During his guilty plea hearing, Perez-Laguna admitted that he conspired with others to knowingly transport a 14-year-old girl across the border between the United States and Mexico and the border between North Carolina and South Carolina in order for the minor to engage in prostitution. Additionally, Perez-Laguna admitted that he harbored illegal aliens for the purpose of prostitution.
“Through this guilty plea, the defendant has been held to answer for exploiting a teenage girl. The Department of Justice will work tirelessly to rescue victims of human trafficking and ensure that those who engage in this deplorable conduct are brought to justice,” said Acting Assistant Attorney General for Civil Rights Rena J. Comisac.
“The Justice Department takes these charges very seriously and is committed to prosecuting those who exploit young women in this manner,” added U.S. Attorney Reginald I. Lloyd.
“The exploitation of vulnerable women and children is intolerable in a civilized society.
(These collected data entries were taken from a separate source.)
(* ===== verification/Words.v ===== *)
(** * Machine integers

    [size_t], [uintptr_t] and [uint64_t] are 64-bit, [uint32_t] and
    [uint8_t] as named.  A value is an integer in range; an operation that
    can leave the range is followed by the wrap-around of its type. *)
From Stdlib Require Import ZArith Lia.
From stdpp Require Import base numbers list.
From S2P Require Import Prelude.

Definition u8 (z : Z) : Z := z mod 2 ^ 8.
Definition u32 (z : Z) : Z := z mod 2 ^ 32.
Definition u64 (z : Z) : Z := z mod 2 ^ 64.

(** Bitwise complement at 64 bits: [~x]. *)
Definition not64 (z : Z) : Z := u64 (Z.lnot z).

(** [SIZE_MAX]. *)
Definition SIZE_MAX : Z := 2 ^ 64 - 1.

Arguments u8 : simpl never.
Arguments u32 : simpl never.
Arguments u64 : simpl never.
Arguments not64 : simpl never.
Arguments SIZE_MAX : simpl never.

Lemma u64_small z : 0 ≤ z < 2 ^ 64 → u64 z = z.
Proof. apply Z.mod_small. Qed.

Lemma u32_small z : 0 ≤ z < 2 ^ 32 → u32 z = z.
Proof. apply Z.mod_small. Qed.

Lemma u64_range z : 0 ≤ u64 z < 2 ^ 64.
Proof. by apply Z.mod_pos_bound. Qed.

Lemma u32_range z : 0 ≤ u32 z < 2 ^ 32.
Proof. by apply Z.mod_pos_bound. Qed.

(** Masking off the low bits rounds down to a multiple of a power of two. *)
Lemma land_not64_ones x k :
  0 ≤ x < 2 ^ 64 → 0 ≤ k →
  Z.land x (not64 (2 ^ k - 1)) = x - x mod 2 ^ k.
Proof.
  intros Hx Hk. unfold not64, u64.
  rewrite <-Z.land_ones, (Z.land_comm (Z.lnot _)), Z.land_assoc by lia.
  rewrite (Z.land_ones x), (Z.mod_small x) by lia.
  replace (2 ^ k - 1) with (Z.ones k) by (rewrite Z.ones_equiv; lia).
  rewrite <-Z.ldiff_land, Z.ldiff_ones_r by lia.
  rewrite Z.shiftr_div_pow2, Z.shiftl_mul_pow2 by lia.
  pose proof (Z.div_mod x (2 ^ k)). lia.
Qed.

(** The low bits alone are the remainder. *)
Lemma land_ones_mod x k : 0 ≤ k → Z.land x (2 ^ k - 1) = x mod 2 ^ k.
Proof.
  intros Hk. rewrite <-Z.land_ones by lia. f_equal. rewrite Z.ones_equiv. lia.
Qed.

(** The idiom [x != 0 && (x & (x - 1)) == 0] recognises powers of two. *)
Lemma land_pred_pow2 x : 0 < x → Z.land x (x - 1) = 0 → x = 2 ^ Z.log2 x.
Proof.
  intros Hx Hl. pose proof (Z.log2_spec x Hx) as [H1 H2].
  destruct (decide (x = 2 ^ Z.log2 x)) as [|Hne]; [done|exfalso].
  assert (Z.log2 (x - 1) = Z.log2 x) as Hlog.
  { apply Z.log2_unique; [apply Z.log2_nonneg|lia]. }
  assert (Z.testbit (Z.land x (x - 1)) (Z.log2 x) = true) as Hbit.
  { rewrite Z.land_spec. rewrite Z.bit_log2 by lia.
    rewrite <-Hlog, Z.bit_log2; [done|].
    pose proof (Z.log2_nonneg x). pose proof (Z.pow_pos_nonneg 2 (Z.log2 x)). lia. }
  by rewrite Hl, Z.testbit_0_l in Hbit.
Qed.

Lemma pow2_land_pred k : 0 ≤ k → Z.land (2 ^ k) (2 ^ k - 1) = 0.
Proof. intros Hk. rewrite land_ones_mod by done. apply Z_mod_same_full. Qed.

(** A power of two representable at 64 bits. *)
Definition pow2 (a : Z) : Prop := ∃ k, 0 ≤ k < 64 ∧ a = 2 ^ k.

Lemma pow2_pos a : pow2 a → 0 < a.
Proof. intros (k & ? & ->). apply Z.pow_pos_nonneg; lia. Qed.

Lemma pow2_range a : pow2 a → 0 < a < 2 ^ 64.
Proof.
  intros Ha. pose proof (pow2_pos a Ha). destruct Ha as (k & ? & ->).
  split; [done|]. apply Z.pow_lt_mono_r; lia.
Qed.

Lemma pow2_land_pred_iff a :
  0 < a < 2 ^ 64 → Z.land a (a - 1) = 0 ↔ pow2 a.
Proof.
  intros Ha. split.
  - intros Hl. exists (Z.log2 a). split; [|apply land_pred_pow2; lia].
    split; [apply Z.log2_nonneg|]. apply Z.log2_lt_pow2; lia.
  - intros (k & Hk & ->). apply pow2_land_pred; lia.
Qed.

(** Divisibility among powers of two is the order. *)
Lemma pow2_divide a b : pow2 a → pow2 b → a ≤ b → b mod a = 0.
Proof.
  intros (j & Hj & ->) (k & Hk & ->) Hle.
  assert (j ≤ k) by (apply Z.pow_le_mono_r_iff with 2; lia).
  replace k with (j + (k - j)) by lia. rewrite Z.pow_add_r, Z.mul_comm by lia.
  apply Z_mod_mult.
Qed.

(** [(n + (a - 1)) & ~(a - 1)], the rounding idiom of the code. *)
Definition align_up (n a : Z) : Z :=
  Z.land (u64 (n + (a - 1))) (not64 (a - 1)).

Lemma align_up_spec n a :
  pow2 a → 0 ≤ n → n + (a - 1) < 2 ^ 64 →
  align_up n a mod a = 0 ∧ n ≤ align_up n a < n + a.
Proof.
  intros Ha Hn Hov. pose proof (pow2_pos a Ha). unfold align_up.
  rewrite u64_small by lia. destruct Ha as (k & Hk & ->).
  rewrite land_not64_ones by lia.
  pose proof (Z.mod_pos_bound (n + (2 ^ k - 1)) (2 ^ k)).
  split; [|lia]. rewrite Zminus_mod_idemp_r, Z.sub_diag. apply Zmod_0_l.
Qed.

(** When the sum wraps the result is below [a], hence below [n]: this is what
    the overflow tests of the callers detect. *)
Lemma align_up_wrap n a :
  pow2 a → 0 ≤ n < 2 ^ 64 → 2 ^ 64 ≤ n + (a - 1) → align_up n a = 0.
Proof.
  intros Ha Hn Hov. pose proof (pow2_range a Ha) as Hr.
  assert (u64 (n + (a - 1)) = n + (a - 1) - 2 ^ 64) as Hu.
  { unfold u64. symmetry. apply Zmod_unique with 1; lia. }
  unfold align_up. rewrite Hu. destruct Ha as (k & Hk & ->).
  rewrite land_not64_ones by lia.
  rewrite Z.mod_small by lia. lia.
Qed.

Lemma align_up_range n a : 0 ≤ align_up n a < 2 ^ 64.
Proof.
  unfold align_up. split; [apply Z.land_nonneg; left; apply u64_range|].
  rewrite <-(Z.mod_small (u64 (n + (a - 1))) (2 ^ 64)) by apply u64_range.
  rewrite <-Z.land_ones by lia. rewrite <-Z.land_assoc, (Z.land_comm (Z.ones 64)).
  rewrite Z.land_assoc, Z.land_ones by lia. by apply Z.mod_pos_bound.
Qed.

Lemma align_up_multiple n a : pow2 a → 0 ≤ n < 2 ^ 64 → n mod a = 0 → align_up n a = n.
Proof.
  intros Ha Hn Hm. pose proof (pow2_range a Ha) as Hr.
  destruct Ha as (k & Hk & ->).
  assert (n ≤ 2 ^ 64 - 2 ^ k) as Hle.
  { apply mod_0_mul in Hm as [q ->]; [|lia].
    assert (2 ^ 64 = 2 ^ k * 2 ^ (64 - k)) as E.
    { rewrite <-Z.pow_add_r by lia. f_equal. lia. }
    rewrite E in Hn |- *.
    assert (q < 2 ^ (64 - k)) by (apply (Z.mul_lt_mono_pos_l (2 ^ k)); lia).
    nia. }
  unfold align_up. rewrite u64_small, land_not64_ones by lia.
  rewrite Zplus_mod, Hm, Z.add_0_l, Zmod_mod, (Z.mod_small (2 ^ k - 1)) by lia. lia.
Qed.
Sexual predators who violate federal law will be dealt with severely,” said U.S. Attorney Gretchen C.F. Shappert.
Perez-Laguna’s co-defendant, Ciro Bustos-Rosales, pleaded guilty to related charges on Sept. 5, 2007. A third co-defendant, Guadalupe Reyes-Rivera, a.k.a. “Mama Martina,” is a fugitive.
Human trafficking prosecutions are a top priority of the Department of Justice. In the last six fiscal years, the Civil Rights Division, in conjunction with U.S. Attorneys’ Offices, has increased by six-fold the number of human trafficking cases filed in court.
The case was investigated by special agents with U.S. Immigration and Customs Enforcement (ICE), the Federal Bureau of Investigation (FBI) and investigators with the Columbia (S.C.) Police Department. This case is being jointly prosecuted by Assistant U.S. Attorneys Mark C. Moore and Tara L. McGregor of the District of South Carolina, Kimlani M. Ford and Kenneth M. Smith of the Western District of North Carolina, and Civil Rights Division Trial Attorney Ryan R. McKinstry.